To detect and investigate a SHARPEXT attack, Volexity recommends enabling and analyzing PowerShell ScriptBlock logging as PowerShell plays a key role in the setup and installation of the malware. Regularly check your installed extensions, especially looking for ones you don’t recognize or aren’t available from the Chrome Web Store.
That being said, the average user should not worry too much as victims of this group will be specifically targeted. Of course, if you work in a field that might be of interest to them, then you’re on target.
I contacted Google to see if they had any further advice, but a representative said only that Google “can confirm that the extension code used by the malware is not in the Chrome Web Store.”
A SHARPEXT threat assessment by a former military and law enforcement intelligence analyst
I also spoke to Ian Thornton-Trump, CISO at threat intelligence specialists Cyjax. A former criminal intelligence analyst with the Royal Canadian Mounted Police and having also served in the Military Intelligence Branch of the Canadian Forces, he is able to assess this type of suspected nation-state-aligned threat.
“This is interesting to me for a couple of reasons. First, I think North Korea is trying to be more assertive and threatening as the world’s attention is much more focused on the geopolitical ambitions of Russia and China. North Korea is not getting the attention that used The threat of North Korea’s nuclear weapons, missile tests and cyberattacks has been reduced to little more than background noise, centered on the pandemic, war in Europe and global climate change,” says Thornton-Trump.

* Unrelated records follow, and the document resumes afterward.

(** ** Properties *)

(** C25: the scheduler catches up, unless a boundary key is taken.  Take a
    readable market row that is behind any number of boundaries.  If the
    scheduler keys of the boundaries ahead of it are untaken, the cascade ends
    within four rounds of the loop; it takes the market over exactly the
    boundaries the clock has passed, one transaction each and without touching
    money, to the state the clock calls for; then it resolves a closed market,
    sweeps a held one whose deadline has passed, and otherwise stops.  If the key
    of the boundary the market is to pass is taken, every round replays the
    recorded command: nothing is written, and the loop goes on until its 32-bit
    counter overflows, whatever the bound on its rounds. *)
Theorem cascade_catches_up `{UuidText} `{HashMapOrder} (oi_floor : Z) (rep_config : RepConfig)
    (sweep_config : IntegritySweepConfig) (crash_point : outcome StoreError unit) (time_json : Z -> Value)
    (db_now now : Z) (ids : ResolveIds) (market : N) (m : MarketRow) (db : Db) :
  market_for_update (td_book db) market = Ok m ->
  (untaken (td_book db) market (mk_state m) ->
   exists db', market_for_update (td_book db') market = Ok (with_state (due_state now m) m) /\
     td_funds db' = td_funds db /\
     cascade oi_floor rep_config sweep_config crash_point time_json db_now now ids market db =
       Some (finish oi_floor rep_config sweep_config crash_point time_json db_now now ids market
               (boundaries (mk_state m) - boundaries (due_state now m)) (with_state (due_state now m) m) db')) /\
  (forall e name, next_action now m = Step e name ->
     is_Some (bk_lifecycle (td_book db) !! sched_key market name) ->
     forall rounds, cascade_loop oi_floor rep_config sweep_config crash_point time_json db_now now rounds ids market 0 db =
       if Z.of_nat rounds <=? 4294967295 then None else Some (Panic, db)).
Proof.
  intros Hm. split; [by apply caught_up_all|]. intros e name Ha Hk rounds. by eapply loop_spins.
Qed.

Definition demo_scheduled : MarketRow := mkMarketRow 10 Scheduled 1 0 900 800 11 12 None None.

(** The same market when its opening was recorded under the scheduler's key. *)
Definition demo_spinning_db : Db :=
  set_book (set_lifecycle {[ sched_key 10 "open" := mkLifecycle 10 GoLive Live ]} (td_book demo_seeded_db)) demo_seeded_db.

Lemma cascade_catches_up_witness :
  (exists db', market_for_update (td_book db') 10 = Ok (with_state Closing demo_scheduled) /\
     cascade (H0 := canonical_order) 1 demo_rep demo_sweep (Ok tt) JInt 850 850 demo_resolve_ids 10 demo_seeded_db =
       Some (Ok (mkCascade 2 0 0 0 0 0), db')) /\
  cascade_loop (H0 := canonical_order) 1 demo_rep demo_sweep (Ok tt) JInt 850 850 1000 demo_resolve_ids 10 0 demo_spinning_db = None.
Proof.
  split.
  - destruct (cascade_catches_up (H0 := canonical_order) 1 demo_rep demo_sweep (Ok tt) JInt 850 850 demo_resolve_ids 10
      demo_scheduled demo_seeded_db) as [Hc _]; [vm_compute; reflexivity|].
    destruct Hc as (db' & Hm & _ & Hc); [apply (bool_decide_unpack _); vm_compute; exact I|].
    exists db'. split; [exact Hm|exact Hc].
  - destruct (cascade_catches_up (H0 := canonical_order) 1 demo_rep demo_sweep (Ok tt) JInt 850 850 demo_resolve_ids 10
      demo_scheduled demo_spinning_db) as [_ Hc]; [vm_compute; reflexivity|].
    rewrite (Hc GoLive "open" eq_refl); [reflexivity|]. by eexists.
Defined.

(** The subnet statistic counts single addresses.  The query groups by
    [set_masklen] of the stored [inet], which sets the netmask length and keeps
    the address: the largest group is that of one address, not of one /24 or
    /64.  However many votes come from one subnet, if their addresses
    differ the largest count is one. *)
Theorem subnet_statistic_counts_addresses (config : IntegritySweepConfig) (b : Book) (market : N) (s : VoteStats) :
  vote_stats config b market = Ok s ->
  let ips := omap (fun va : VoteRow * Z => vo_cast_ip va.1)
               (if bool_decide (is_Some (bk_markets b !! market)) then vote_base b market else []) in
  top_subnet_count s = top_count ips /\ (NoDup ips -> top_subnet_count s <= 1).
Proof.
  intros Hr ips. assert (E : top_subnet_count s = top_count ips).
  { unfold vote_stats in Hr. do 8 (apply bind_Ok in Hr as (? & _ & Hr)).
    apply bind_Ok in Hr as (top & [-> _]%ok_or_Ok%checked_Some & Hr). do 2 (apply bind_Ok in Hr as (? & _ & Hr)).
    injection Hr as <-. by apply top_count_map, subnet_prefix_inj. }
  split; [done|]. rewrite E. apply top_count_distinct.
Qed.

(** Forty voters of 192.0.2.0/24. *)
Definition demo_ring_book : Book :=
  set_votes (map (fun i => mkVote (N.of_nat i) 7 10 11 50 (Z.of_nat i) "" 10 (Some (V4 (3221225984 + N.of_nat i))) None) (seq 1 40))
    (td_book demo_market_db).

Lemma subnet_statistic_counts_addresses_witness :
  exists s, vote_stats demo_sweep demo_ring_book 10 = Ok s /\ subnet_observed s = 40 /\ top_subnet_count s <= 1.
Proof.
  destruct (vote_stats demo_sweep demo_ring_book 10) as [s| |] eqn:E; [|vm_compute in E; discriminate..].
  exists s. split; [reflexivity|]. split.
  - vm_compute in E. injection E as <-. reflexivity.
  - apply (subnet_statistic_counts_addresses _ _ _ _ E). apply (bool_decide_unpack _). vm_compute. exact I.
Defined.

While confirming that malicious browser extensions are nothing new when it comes to threat actors aligned with North Korea’s interests, Thornton-Trump admitted that he was somewhat surprised that the focus of the threat wasn’t ransomware or cryptocurrency wallets. “North Korea remains an international pariah state in terms of access to financial services,” he says, “and survives by effectively exploiting cryptocurrency exchanges and wallets to prop up its economy.”
Gmail’s direct content targeting is probably spy-oriented
As for SHARPEXT, Thornton-Trump agrees that directly targeting the contents of Gmail (and AOL webmail) displayed in a web browser is much more espionage-oriented. “This could be seen as a change in tactics,” he told me, “but email attacks have a broad impact and are ideal for lateral movement into third-party applications as well as access to sensitive information.”
Once the host is compromised, he added, it would be interesting to know if the threat actor went into listen-only mode via exfiltration or turned to active exploitation.
“Notably, the malware is delivered and installed from PowerShell, which is very typical, and you’d think that by now, the protections built into Microsoft’s operating system, third-party extended detection and response (XDR), and endpoint detection and response (EDR), along with browser malware protection in the Windows version of Chrome,” he concludes, “would easily prevent these PowerShell invocation attacks. Especially on workstations where you’d think PowerShell activity would be rare for most users of the victim organizations.”